Três estudos compararam a vergonha a outra emoção negativa (básica ou moral),
em populações saudáveis (Michl et al., 2014; Pulcu et al., 2014; Wagner et. al., 2011), po´rem
apenas dois destes estudos relataram alguma ativação significativa associada a vergonha
(Michl et al., 2014; Wagner et. al.,2011). Wagner et. al. relataram um aumento da ativação do
córtex motor primário ao comparar a vergonha com a tristeza, contudo, nenhum efeito
significativo foi relatado ao se comparar a vergonha com a culpa. Michl et al., por outro lado,
encontraram um aumento da ativação, para a vergonha em comparação com a culpa, do
córtex pré-frontal dorsolateral, do córtex insular anterior, do córtex cingulado anterior dorsal,
do córtex cingulado posterior e de áreas subcorticais, incluindo o córtex parahipocampal e o
mesencéfalo anterior dorsal.
Não obstante a neuroimagem atual sobre a vergonha em indivíduos saudáveis
ainda seja profundamente limitada, é perceptível que, dentre os quatro estudos apresentados,
um investigou os correlatos neurais de diferenças individuais na vergonha e reportou uma
correlação positiva de classificação de desagrado para testes de vergonha com o córtex da
ínsula posterior, sinal de vergonha versus culpa em indivíduos saudáveis (Pulcu et al., 2014).
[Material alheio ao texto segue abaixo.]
Lemma layout_is_batch_major_nonempty (layout : string) :
  layout <> "" -> exists b, layout_is_batch_major layout = Ok b.
Proof.
  destruct layout as [|c rest]; [congruence|]. intros _.
  exists (bool_decide (c = "N"%char)). reflexivity.
Qed.

(** C1. The parity check is the first statement of
    [BiDirectionalRNNEncoder.__init__].  For an odd [num_hidden] the
    constructor raises the configuration error with its message, whatever the
    other arguments are and before the layout is looked at, anything is logged
    or [encoder_class] is called; no object exists on which [encode] could be
    called.  For an even [num_hidden] the check passes and, given a non-empty
    layout string and an [encoder_class] that builds the two halves, the
    constructor returns the encoder with [num_hidden] as given and the halves
    built with [num_hidden // 2]. *)
Theorem BiDirectionalRNNEncoder_init_checks_parity :
  forall (num_hidden num_layers : Z) (pre : string) (dropout : float)
         (layout cell_type : string) (encoder_class : encoder_class_t) (forget_bias : float)
         (forward_rnn reverse_rnn : Encoder RNNCell),
    (Z.odd num_hidden = true ->
     forall log,
       BiDirectionalRNNEncoder_init num_hidden num_layers pre dropout layout cell_type
         encoder_class forget_bias log =
       (Raise (SockeyeError "num_hidden must be a multiple of 2 for BiDirectionalRNNEncoders."),
        log))
    /\ (Z.even num_hidden = true ->
        layout <> "" ->
        (forall log, fst (encoder_class (num_hidden `div` 2) num_layers (pre ++ FORWARD_PREFIX C)
                            dropout (TIME_MAJOR C) cell_type forget_bias log) = Ok forward_rnn) ->
        (forall log, fst (encoder_class (num_hidden `div` 2) num_layers (pre ++ REVERSE_PREFIX C)
                            dropout (TIME_MAJOR C) cell_type forget_bias log) = Ok reverse_rnn) ->
        run (BiDirectionalRNNEncoder_init num_hidden num_layers pre dropout layout cell_type
               encoder_class forget_bias) =
        Ok (mk_BiDirectionalRNNEncoder num_hidden forward_rnn reverse_rnn layout pre)).
Proof.
  intros n nl pre d layout ct ec fb fwd rev. split.
  - intros Hodd log. unfold BiDirectionalRNNEncoder_init.
    unfold check_condition.
    rewrite bool_decide_eq_false_2; [reflexivity|].
    rewrite Zmod_odd, Hodd. discriminate.
  - intros Heven Hlayout Hfwd Hrev. unfold run, BiDirectionalRNNEncoder_init.
    assert (Hmod : n `mod` 2 = 0).
    { rewrite Zmod_even, Heven. reflexivity. }
    rewrite (mbind_Ok _ _ _ tt) by (unfold check_condition; rewrite bool_decide_eq_true_2; done).
    destruct (layout_is_batch_major_nonempty layout Hlayout) as [b Hb].
    rewrite (mbind_Ok _ _ _ b) by (unfold lift; rewrite Hb; reflexivity).
    rewrite (mbind_Ok _ _ _ tt) by (destruct b; reflexivity).
    rewrite (mbind_Ok _ _ _ fwd) by apply Hfwd.
    rewrite (mbind_Ok _ _ _ rev) by apply Hrev.
    reflexivity.
Qed.

(** What [_encode] and [encode] build, for any two halves that encode
    their inputs. *)
Lemma BiDirectionalRNNEncoder__encode_concat (self : BiDirectionalRNNEncoder)
    (data data_length hidden_forward hidden_reverse : Symbol RNNCell) (seq_len : Z) :
  encode (BiDirectionalRNNEncoder_forward_rnn self) data data_length seq_len
    = Ok hidden_forward ->
  encode (BiDirectionalRNNEncoder_reverse_rnn self)
    (sym_SequenceReverse data data_length true) data_length seq_len = Ok hidden_reverse ->
  BiDirectionalRNNEncoder__encode self data data_length seq_len =
  Ok (sym_concat hidden_forward (sym_SequenceReverse hidden_reverse data_length true) 2
        (BiDirectionalRNNEncoder_prefix self ++ "_rnn")).
Proof.
  intros Hf Hr. unfold BiDirectionalRNNEncoder__encode. rewrite Hf. simpl. rewrite Hr.
  reflexivity.
Qed.

Lemma mbind_inv {S A B} (m : ST S A) (f : A -> ST S B) (s s' : S) (b : B) :
  mbind m f s = (Ok b, s') -> exists a s1, m s = (Ok a, s1) /\ f a s1 = (Ok b, s').
Proof.
  unfold mbind. destruct (m s) as [[a|e] s1]; intros H.
  - exists a, s1. split; [reflexivity | exact H].
  - discriminate H.
Qed.

Lemma encoder_class_of_inv (fused : bool) (num_hidden num_layers : Z) (pre : string)
    (dropout : float) (layout cell_type : string) (forget_bias : float)
    (log log' : list log_record) (e : Encoder RNNCell) :
  encoder_class_of fused num_hidden num_layers pre dropout layout cell_type forget_bias log
    = (Ok e, log') ->
  exists cell : RNNCell,
    get_rnn_cells e = Ok [cell]
    /\ get_num_hidden e = Ok num_hidden
    /\ forall data data_length seq_len,
         encode e data data_length seq_len = Ok (rnn_unroll cell seq_len data true layout).
Proof.
  destruct fused; simpl; intros H.
  - unfold FusedRecurrentEncoder_class in H.
    apply mbind_inv in H as (enc & l1 & Hinit & Hret). injection Hret as <- _.
    unfold FusedRecurrentEncoder_init in Hinit.
    apply mbind_inv in Hinit as ([] & l2 & _ & Hinit).
    apply mbind_inv in Hinit as (cell & l3 & _ & Hret). injection Hret as <- _.
    exists cell. repeat split.
  - unfold RecurrentEncoder_class in H.
    apply mbind_inv in H as (enc & l1 & Hinit & Hret). injection Hret as <- _.
    unfold RecurrentEncoder_init in Hinit.
    apply mbind_inv in Hinit as (cell & l2 & _ & Hret). injection Hret as <- _.
    exists cell. repeat split.
Qed.

(** C5. Take a [BiDirectionalRNNEncoder] built from one of the two recurrent
    encoder classes, with forward cell [cell_f] and reverse cell [cell_r].
    For time-major data, [encode] declares the length-aware reversal of the
    input ([SequenceReverse] with [use_sequence_length] set and the lengths
    of the batch), unrolls the forward cell over the input and the reverse
    cell over the reversed input, reverses the reverse output again with the
    same lengths, and concatenates the forward and the re-reversed output
    along axis 2.  Both halves have [num_hidden // 2] hidden units, which add
    up to [num_hidden].  With a batch-major layout the input is swapped to
    time-major first and the result is swapped back. *)
Theorem BiDirectionalRNNEncoder_encode_graph :
  forall (fused : bool) (num_hidden num_layers : Z) (pre : string) (dropout : float)
         (layout cell_type : string) (forget_bias : float) (log log' : list log_record)
         (self : BiDirectionalRNNEncoder) (data data_length : Symbol RNNCell) (seq_len : Z),
    BiDirectionalRNNEncoder_init num_hidden num_layers pre dropout layout cell_type
      (encoder_class_of fused) forget_bias log = (Ok self, log') ->
    exists (cell_f cell_r : RNNCell) (batch_major : bool),
      layout_is_batch_major layout = Ok batch_major
      /\ BiDirectionalRNNEncoder_get_rnn_cells self = Ok [cell_f; cell_r]
      /\ (let swap x := if batch_major then sym_swapaxes x 0 1 None else x in
          let x := swap data in
          let x_reverse := sym_SequenceReverse x data_length true in
          let hidden_forward := rnn_unroll cell_f seq_len x true (TIME_MAJOR C) in
          let hidden_reverse := rnn_unroll cell_r seq_len x_reverse true (TIME_MAJOR C) in
          BiDirectionalRNNEncoder_encode self data data_length seq_len =
          Ok (swap (sym_concat hidden_forward
                      (sym_SequenceReverse hidden_reverse data_length true) 2
                      (pre ++ "_rnn"))))
      /\ get_num_hidden (BiDirectionalRNNEncoder_forward_rnn self) = Ok (num_hidden `div` 2)
      /\ get_num_hidden (BiDirectionalRNNEncoder_reverse_rnn self) = Ok (num_hidden `div` 2)
      /\ num_hidden `div` 2 + num_hidden `div` 2 = num_hidden
      /\ BiDirectionalRNNEncoder_get_num_hidden self = Ok num_hidden.
Proof.
  intros fused n nl pre d layout ct fb log log' self data dl sl Hinit.
  unfold BiDirectionalRNNEncoder_init in Hinit.
  apply mbind_inv in Hinit as ([] & l1 & Hcheck & Hinit).
  apply mbind_inv in Hinit as (b & l2 & Hlayout & Hinit).
  apply mbind_inv in Hinit as ([] & l3 & _ & Hinit).
  apply mbind_inv in Hinit as (fwd & l4 & Hfwd & Hinit).
  apply mbind_inv in Hinit as (rev & l5 & Hrev & Hret).
  injection Hret as <- _.
  assert (Hmod : n `mod` 2 = 0).
  { unfold check_condition in Hcheck. case_bool_decide; [assumption | discriminate Hcheck]. }
  assert (Hb : layout_is_batch_major layout = Ok b).
  { unfold lift in Hlayout. injection Hlayout as -> _. reflexivity. }
  apply encoder_class_of_inv in Hfwd as (cell_f & Hcf & Hnf & Hef).
  apply encoder_class_of_inv in Hrev as (cell_r & Hcr & Hnr & Her).
  exists cell_f, cell_r, b. simpl.
  split; [exact Hb|]. split.
  { unfold BiDirectionalRNNEncoder_get_rnn_cells; simpl. rewrite Hcf, Hcr. reflexivity. }
  split.
  { unfold BiDirectionalRNNEncoder_encode; simpl. rewrite Hb; simpl.
    rewrite (BiDirectionalRNNEncoder__encode_concat
               (mk_BiDirectionalRNNEncoder n fwd rev layout pre) _ _ _ _ _
               (Hef _ _ _) (Her _ _ _)).
    reflexivity. }
  repeat split; try assumption.
  pose proof (Z.div_mod n 2). lia.
Qed.
Context {F : FloatText}.

(** An event as the specification describes it: a dictionary with every
    required field, where [instagram_handles] is a list and [is_free] and
    [is_sold_out] are booleans. *)
Definition well_shaped (event : pyval) : bool :=
  match event with
  | PDict d =>
      forallb (fun field => dict_has field d) JSONHandler.required_fields
      && match dict_get (pys "instagram_handles") d with
         | Some (PList _) => true
         | _ => false
         end
      && match dict_get (pys "is_free") d with
         | Some (PBool _) => true
         | _ => false
         end
      && match dict_get (pys "is_sold_out") d with
         | Some (PBool _) => true
         | _ => false
         end
  | _ => false
  end.

(** A parsed response [{"events": [...]}] with the given events. *)
Definition response_with (events : list pyval) : pyval :=
  PDict [(pys "search_date", PStr (pys "2024-01-15"));
         (pys "location", PStr (pys "Sacramento, California"));
         (pys "events", PList events)].

(** An event with every field in place. *)
Definition sample_event : pyval :=
  PDict [(pys "title", PStr (pys "Jazz Night"));
         (pys "description", PStr (pys "Live jazz downtown"));
         (pys "start_time", PStr (pys "6:00 PM PST"));
         (pys "end_time", PStr (pys "10:00 PM PST"));
         (pys "venue", PStr (pys "Harlow's"));
         (pys "address", PStr (pys "2708 J St, Sacramento, CA 95816"));
         (pys "estimated_size", PStr (pys "Medium (200-400)"));
         (pys "cost", PStr (pys "$25"));
         (pys "is_free", PBool false);
         (pys "is_sold_out", PBool false);
         (pys "ticket_link", PStr (pys "https://www.harlows.com/events/"));
         (pys "organizers", PStr (pys "Harlow's"));
         (pys "instagram_handles", PList [PStr (pys "@harlowsnightclub")]);
         (pys "vibe_description", PStr (pys "Warm and lively"))].
(** The [for k in range(K(T))] loop of [standard_cds_mtm_value]. *)
Fixpoint protection_loop (h_i : R) (prev_h : hmap) (T : R) (ks : list Z)
  (b : R) : res R :=
  match ks with
  | [] => Ret b
  | k :: ks' =>
    sk <- s k T ;;
    sk1 <- s (k + 1) T ;;
    q <- Q_h M sk (VFloat h_i) prev_h ;;
    q1 <- Q_h M sk1 (VFloat h_i) prev_h ;;
    protection_loop h_i prev_h T ks' (b + (Z0 sk + Z0 sk1) * (q - q1))
  end.

(** The [while next_pay_date <= maturity_date] loop of
    [standard_cds_mtm_value]. *)
Fixpoint premium_loop (fuel : nat) (h_i : R) (maturity_date : date)
  (prev_h : hmap) (payment_dates : list date)
  (current_date next_pay_date : date) (d : R) : res R :=
  match fuel with
  | O => OutOfFuel
  | S fuel' =>
    if date_leb next_pay_date maturity_date then
      let delta_t := IZR (days_between next_pay_date current_date) / 360 in
      let t_1 := IZR (days_between current_date (effective_date M)) / 360 in
      let t_2 := IZR (days_between next_pay_date (effective_date M)) / 360 in
      q1 <- Q_h M t_1 (VFloat h_i) prev_h ;;
      q2 <- Q_h M t_2 (VFloat h_i) prev_h ;;
      nxt <- next_payment_date fuel next_pay_date payment_dates ;;
      premium_loop fuel' h_i maturity_date prev_h payment_dates
        next_pay_date nxt (d + delta_t * Z0 t_2 * (q1 + q2))
    else Ret d
  end.

(** [fuel] bounds the iterations of the [while] loop and the depth of the
    recursion of [next_payment_date]; [rec] is the recovery rate [R]. *)
Definition standard_cds_mtm_value (fuel : nat) (h_i : R)
  (maturity_date : date) (prev_h : hmap) (payment_dates : list date)
  (rec : R) : res R :=
  let a := (1 - rec) * 100 / 2 in
  let T := IZR (days_between maturity_date (effective_date M)) / 360 in
  b <- protection_loop h_i prev_h T (range (K T)) 0 ;;
  maturity_date_index <- index_from (spread_maturity_dates M) maturity_date 0 ;;
  sp <- item (map snd (spread_data M)) maturity_date_index ;;
  let c := (5 / 10) * sp in
  next_pay_date <- next_payment_date fuel (effective_date M) payment_dates ;;
  d <- premium_loop fuel h_i maturity_date prev_h payment_dates
         (effective_date M) next_pay_date 0 ;;
  Ret (a * b - c * d).

(** The [for] loop of [d_standard_cds_mtm_value]. *)
Fixpoint d_protection_loop (h_i : R) (prev_h : hmap) (T : R) (ks : list Z)
  (b : R) : res R :=
  match ks with
  | [] => Ret b
  | k :: ks' =>
    sk <- s k T ;;
    sk1 <- s (k + 1) T ;;
    q <- diff_Q_h M sk (VFloat h_i) prev_h ;;
    q1 <- diff_Q_h M sk1 (VFloat h_i) prev_h ;;
    d_protection_loop h_i prev_h T ks' (b + (Z0 sk + Z0 sk1) * (q - q1))
  end.

(** The [while] loop of [d_standard_cds_mtm_value]. *)
Fixpoint d_premium_loop (fuel : nat) (h_i : R) (maturity_date : date)
  (prev_h : hmap) (payment_dates : list date)
  (current_date next_pay_date : date) (d : R) : res R :=
  match fuel with
  | O => OutOfFuel
  | S fuel' =>
    if date_leb next_pay_date maturity_date then
      let delta_t := IZR (days_between next_pay_date current_date) / 360 in
      let t_1 := IZR (days_between current_date (effective_date M)) / 360 in
      let t_2 := IZR (days_between next_pay_date (effective_date M)) / 360 in
      q1 <- diff_Q_h M t_1 (VFloat h_i) prev_h ;;
      q2 <- diff_Q_h M t_2 (VFloat h_i) prev_h ;;
      nxt <- next_payment_date fuel next_pay_date payment_dates ;;
      d_premium_loop fuel' h_i maturity_date prev_h payment_dates
        next_pay_date nxt (d + delta_t * Z0 t_2 * (q1 + q2))
    else Ret d
  end.
Lemma X3_parse_handle_not_a_number_witness : parse_handle payload_null_handle = Some 0.
Proof.
  apply (X3_parse_handle_not_a_number (str "{") [] (str " ") (str "null}")); reflexivity.
Defined.

(** X4.  On a payload whose first ["[["] opens a list of numbers separated
    by commas and closed by ["]"], [extract_first_n] stores the numbers in
    order from index 0: the first [n] of them when the list holds at least
    [n], and all of them, leaving the rest of the array as it was, when the
    list is shorter and no comma follows it. *)
Theorem X4_extract_reads_list (strtof : c_strtof) (pre post : cstring)
        (items : list (cstring * spec_float)) (out : farray) (n : Z) :
  lacks "["%char pre = true ->
  Forall (fun tv => reads strtof (fst tv) (snd tv)) items ->
  items <> [] ->
  0 <= n ->
  n <= Z.of_nat (List.length items) \/ strchr post ","%char = None ->
  let js := pre ++ str "[[" ++ join_items (map fst items) ++ str "]" ++ post in
  let r := extract_first_n strtof js out n in
  snd r = Z.min n (Z.of_nat (List.length items)) /\
  forall j, fst r j = stored_from out 0 (firstn (Z.to_nat n) (map snd items)) j.
Proof. apply extract_first_n_decode. Qed.

Lemma X4_extract_reads_list_witness :
  let js := (str "{" ++ quoted "output" ++ str ":")
            ++ str "[[" ++ join_items (map fst sample_items) ++ str "]" ++ str "]}" in
  let r := extract_first_n strtof_dec js ones 10 in
  snd r = Z.min 10 (Z.of_nat (List.length sample_items)) /\
  forall j, fst r j = stored_from ones 0 (firstn (Z.to_nat 10) (map snd sample_items)) j.
Proof.
  apply (X4_extract_reads_list strtof_dec (str "{" ++ quoted "output" ++ str ":") (str "]}")
                               sample_items ones 10).
  - reflexivity.
  - unfold sample_items.
    repeat (constructor; [intros c r [-> | ->]; vm_compute; reflexivity|]). constructor.
  - discriminate.
  - lia.
  - right. reflexivity.
Defined.

(** X5.  When the payload has a ["[["] and at least one value is asked for,
    element 0 is always overwritten with what [strtof] returns for the text
    after the brackets: with 0.0 when no number stands there. *)
Theorem X5_extract_first_element (strtof : c_strtof) (js p : cstring) (out : farray) (n : Z) :
  strtof_conforms strtof ->
  strstr js (str "[[") = Some p -> 1 <= n ->
  let r := extract_first_n strtof js out n in
  1 <= snd r /\
  fst r 0 = fst (strtof (skipn 2 p)) /\
  (snd (strtof (skipn 2 p)) = skipn 2 p -> fst r 0 = B32.zero).
Proof.
  intros Hconf Hp Hn r.
  destruct (extract_first_n_head strtof js p out n Hp Hn) as [Hs Hv].
  split; [exact Hs|]. split; [exact Hv|].
  intros Hnone. subst r. rewrite Hv. now apply (Hconf (skipn 2 p)).
Qed.

Lemma X5_extract_first_element_witness :
  let r := extract_first_n strtof_dec payload_empty_output ones 10 in
  1 <= snd r /\
  fst r 0 = fst (strtof_dec (skipn 2 (str "[[]]}"))) /\
  (snd (strtof_dec (skipn 2 (str "[[]]}"))) = skipn 2 (str "[[]]}") -> fst r 0 = B32.zero).
Proof.
  apply (X5_extract_first_element strtof_dec payload_empty_output (str "[[]]}") ones 10).
  - apply strtof_dec_conforms.
  - vm_compute. reflexivity.
  - lia.
Defined.

(** X6.  The engine calls of a benchmark case that runs to its end, in
    order: the creation call with the three descriptors; when its answer is
    an error, nothing more.  Otherwise [Paragon_PerturbWeights] on the handle
    parsed, with 0.1 and 42; when that answer is an error, nothing more.
    Otherwise [Paragon_DisableGPU], whose answer is not examined, ten
    warm-up and [runs] timed [Forward] calls on the input text and one
    [ExtractOutput] call, then [Paragon_EnableGPU], and, unless that answer
    is an error, the same [Forward] and [ExtractOutput] calls again. *)
Theorem X6_call_protocol (w : world) (name : cstring)
        (in_dim hidden hidden_layers out_dim runs : Z) :
  fst (run_case w name in_dim hidden hidden_layers out_dim runs []) = Some tt ->
  let tr := trace_of w name in_dim hidden hidden_layers out_dim runs in
  exists layers activ fully s,
    build_layers_json in_dim hidden hidden_layers out_dim = Some layers /\
    build_activ_json (1 + hidden_layers + 1) = Some activ /\
    build_fully_json (1 + hidden_layers + 1) = Some fully /\
    creations tr = [Some s] /\
    let cnew := Paragon_NewNetworkFloat32 layers activ fully true false in
    if is_error (Some s) then calls tr = [cnew]
    else
      exists h s2,
        parse_handle s = Some h /\ perturbs tr = [Some s2] /\
        let cpert := Paragon_PerturbWeights h lit_0_1 42 in
        if is_error (Some s2) then calls tr = [cnew; cpert]
        else
          exists input s4,
            make_input (c_gen w) in_dim = Some input /\
            enables tr = [Some s4] /\
            calls tr = [cnew; cpert; Paragon_DisableGPU h]
                       ++ phase_calls h input runs
                       ++ [Paragon_EnableGPU h]
                       ++ (if is_error (Some s4) then [] else phase_calls h input runs).
Proof.
  intros Hdone tr. subst tr.
  destruct (run_case_outcome_trace w name in_dim hidden hidden_layers out_dim runs Hdone)
    as (layers & activ & fully & s & Hl & Ha & Hf & Hcre & Hrest).
  exists layers, activ, fully, s. repeat (split; [assumption|]).
  cbv zeta in *. destruct (is_error (Some s)); [apply Hrest|].
  destruct Hrest as (h & s2 & Hh & Hp & _ & Hrest).
  exists h, s2. split; [exact Hh|]. split; [exact Hp|].
  destruct (is_error (Some s2)); [apply Hrest|].
  destruct Hrest as (input & s3 & s4 & t0 & t1 & Hin & Hen & Hrest).
  exists input, s4. split; [exact Hin|]. split; [exact Hen|].
  destruct (is_error (Some s4)).
  - destruct Hrest as (Hc & _). rewrite Hc. cbn [app].
    now rewrite ?app_nil_r, <- ?app_assoc.
  - destruct Hrest as (t2 & t3 & cj & gj & Hc & _). rewrite Hc. cbn [app].
    now rewrite ?app_nil_r, <- ?app_assoc.
Qed.
(** A packet that [processPacket] returns has the length and the header
    fields of the processed packet, its content offset is the payload
    offset, and its ACK number differs from the one received only on a
    packet marked dirty.  Its bytes are those of the processed packet
    outside bytes 8 to 11 of the TCP header, the ACK number field: when the
    ACK number is rewritten those bytes are overwritten with the new
    number, in network order, and when it is not no byte changes. *)
Theorem processPacket_rewrites_only_the_ack
    (s : State) (p packet : Packet) (s' : State) :
  run (processPacket p) s = Done (Some packet) s' ->
  packet_length packet = packet_length p /\
  (forall i : nat,
     Z.of_nat i < transport_header_offset p + 8 \/
     transport_header_offset p + 12 <= Z.of_nat i ->
     data packet !! i = data p !! i) /\
  getSequenceNumber packet = getSequenceNumber p /\
  getFlags packet = getFlags p /\
  (getSourceAddress packet, getSourcePort packet,
   getDestinationAddress packet, getDestinationPort packet)
  = (getSourceAddress p, getSourcePort p,
     getDestinationAddress p, getDestinationPort p) /\
  contentOffset packet = getPayloadOffset p /\
  (getAckNumber packet = getAckNumber p /\ data packet = data p \/
   dirty packet = true /\
   data packet = writeAt (transport_header_offset p + 8)
                         (htonl (getAckNumber packet)) (data p)).
Proof.
  intros Hrun.
  pose proof (ensures_processPacket (fun _ => True)
                (fun _ _ _ _ => I) (fun _ _ _ => I) (fun _ _ _ _ => I)
                (fun _ _ _ _ _ _ _ => I) (fun _ _ => I) p s I) as Hens.
  rewrite Hrun in Hens. destruct Hens as [[->|[newAck ->]] _].
  - split; [reflexivity|]. split; [reflexivity|].
    split; [reflexivity|]. split; [reflexivity|]. split; [reflexivity|].
    split; [reflexivity|]. left. split; reflexivity.
  - unfold packet_length.
    cbn [data with_dirty setAckNumber writeTransportHeader with_data with_ack
         with_contentOffset transport_header_offset].
    split; [rewrite length_writeAt; reflexivity|].
    split; [intros i Hi; apply lookup_writeAt_outside; cbn [htonl List.length]; lia|].
    split; [reflexivity|]. split; [reflexivity|]. split; [reflexivity|].
    split; [reflexivity|]. right. split; reflexivity.
Qed.
(** X26: [pc98fdi_open] trusts the 32-byte header.  The cylinder, side
    and sector counts are 32-bit words of which only the low byte is kept,
    and the image is accepted exactly when these bytes give 1 to 254
    cylinders, 1 or 2 sides and 1 to 64 sectors.  A sector size word other
    than 512 means 1024-byte sectors, and the data start at the offset the
    header_size word gives. *)
Theorem pc98fdi_open_header (im : image) :
  32 <= f_size (fp im) - f_tell (fp im) ->
  let b (k : Z) := u8 (f_data (fp im) (f_tell (fp im) + k)) in
  let w (k : Z) :=
    b k + 256 * b (k + 1) + 65536 * b (k + 2) + 16777216 * b (k + 3) in
  let '(ok, im') := pc98fdi_open im in
  (ok = true <->
   1 <= b 28 <= 254 /\ (b 24 = 1 \/ b 24 = 2) /\ 1 <= b 20 <= 64)
  /\ (ok = true ->
      nr_cyls im' = b 28 /\ nr_sides im' = b 24
      /\ nr_sectors (img im') = b 20
      /\ sec_sz im' = (if w 16 =? 512 then 512 else 1024)
      /\ base_off (img im') = w 8).
Proof.
  intros Hsize b w. unfold pc98fdi_open.
  pose proof (fun k Hk => HfeProofs.F_read_byte 32 (uninit 32) (fp im) k
                            Hsize Hk) as Hbyte.
  destruct (F_read 32 (uninit 32) (fp im)) as [hdr f]. cbn [fst] in Hbyte.
  pose proof (Hbyte 8%nat ltac:(lia)) as B8.
  pose proof (Hbyte 9%nat ltac:(lia)) as B9.
  pose proof (Hbyte 10%nat ltac:(lia)) as B10.
  pose proof (Hbyte 11%nat ltac:(lia)) as B11.
  pose proof (Hbyte 16%nat ltac:(lia)) as B16.
  pose proof (Hbyte 17%nat ltac:(lia)) as B17.
  pose proof (Hbyte 18%nat ltac:(lia)) as B18.
  pose proof (Hbyte 19%nat ltac:(lia)) as B19.
  pose proof (Hbyte 20%nat ltac:(lia)) as B20.
  pose proof (Hbyte 24%nat ltac:(lia)) as B24.
  pose proof (Hbyte 28%nat ltac:(lia)) as B28.
  clear Hbyte.
  assert (forall k, 0 <= b k < 256) as Hb by (intros k; apply u8_range).
  assert (le32 (drop 8 hdr) = w 8) as ->
    by (unfold le32; rewrite !lookup_total_drop; simpl;
        by rewrite B8, B9, B10, B11).
  assert (le32 (drop 16 hdr) = w 16) as ->
    by (unfold le32; rewrite !lookup_total_drop; simpl;
        by rewrite B16, B17, B18, B19).
  assert (u8 (le32 (drop 20 hdr)) = b 20) as ->
    by (unfold le32; rewrite !lookup_total_drop; simpl; rewrite B20;
        by apply u8_low_byte32).
  assert (u8 (le32 (drop 24 hdr)) = b 24) as ->
    by (unfold le32; rewrite !lookup_total_drop; simpl; rewrite B24;
        by apply u8_low_byte32).
  assert (u8 (le32 (drop 28 hdr)) = b 28) as ->
    by (unfold le32; rewrite !lookup_total_drop; simpl; rewrite B28;
        by apply u8_low_byte32).
  assert (0 <= w 8 < 2 ^ 32) as Hw8.
  { pose proof (Hb 8). pose proof (Hb (8 + 1)). pose proof (Hb (8 + 2)).
    pose proof (Hb (8 + 3)). unfold w. lia. }
  clearbody w. clearbody b.
  clear B8 B9 B10 B11 B16 B17 B18 B19 B20 B24 B28.
  destruct (le32 (drop 4 hdr) =? 48), (Z.eqb_spec (w 16) 512).
  all: match goal with
       | |- context [mfm_open ?x] =>
           pose proof (mfm_open_accepts x) as Hacc;
           pose proof (mfm_open_keeps x) as Hk;
           destruct (mfm_open x) as [ok im']
       end;
    cbn [fst snd] in Hacc, Hk;
    destruct (open_frame_geometry _ _ Hk) as (Ec1 & Es1 & En1 & Eno & Eoff & _);
    unfold sec_sz; rewrite Ec1, Es1, En1, Eno, Eoff; rewrite Hacc;
    destruct im as [? ? ? ? ? ? ? ? ? ? ? ? ? ? []]; simpl;
    unfold MAX_SECS; split; [|intros _; repeat split; lia]; lia.
Qed.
No que concerne aos resultados de estudos de populações psiquiátricas, Pulcu et
al. examinaram a vergonha em participantes remitidos de TDM (Transtorno Depressivo
Maior), utilizando um paradigma baseado em um roteiro que consiste em afirmações que
descrevem ações contrárias aos padrões sociais/morais, exigindo que os participantes
qualifiquem seu nível de desagrado com a experiência. Ao olhar para os efeitos da vergonha
(vergonha > testes de culpa com base na classificação pós-varredura individual), apenas o
grupo com TDM remetido, a vergonha apresentava-se associada a ativação da amígdala
direita e do córtex da ínsula posterior direita, enquanto no grupo de controle não foram
relatados efeitos significativos (Pulcu et al., 2014).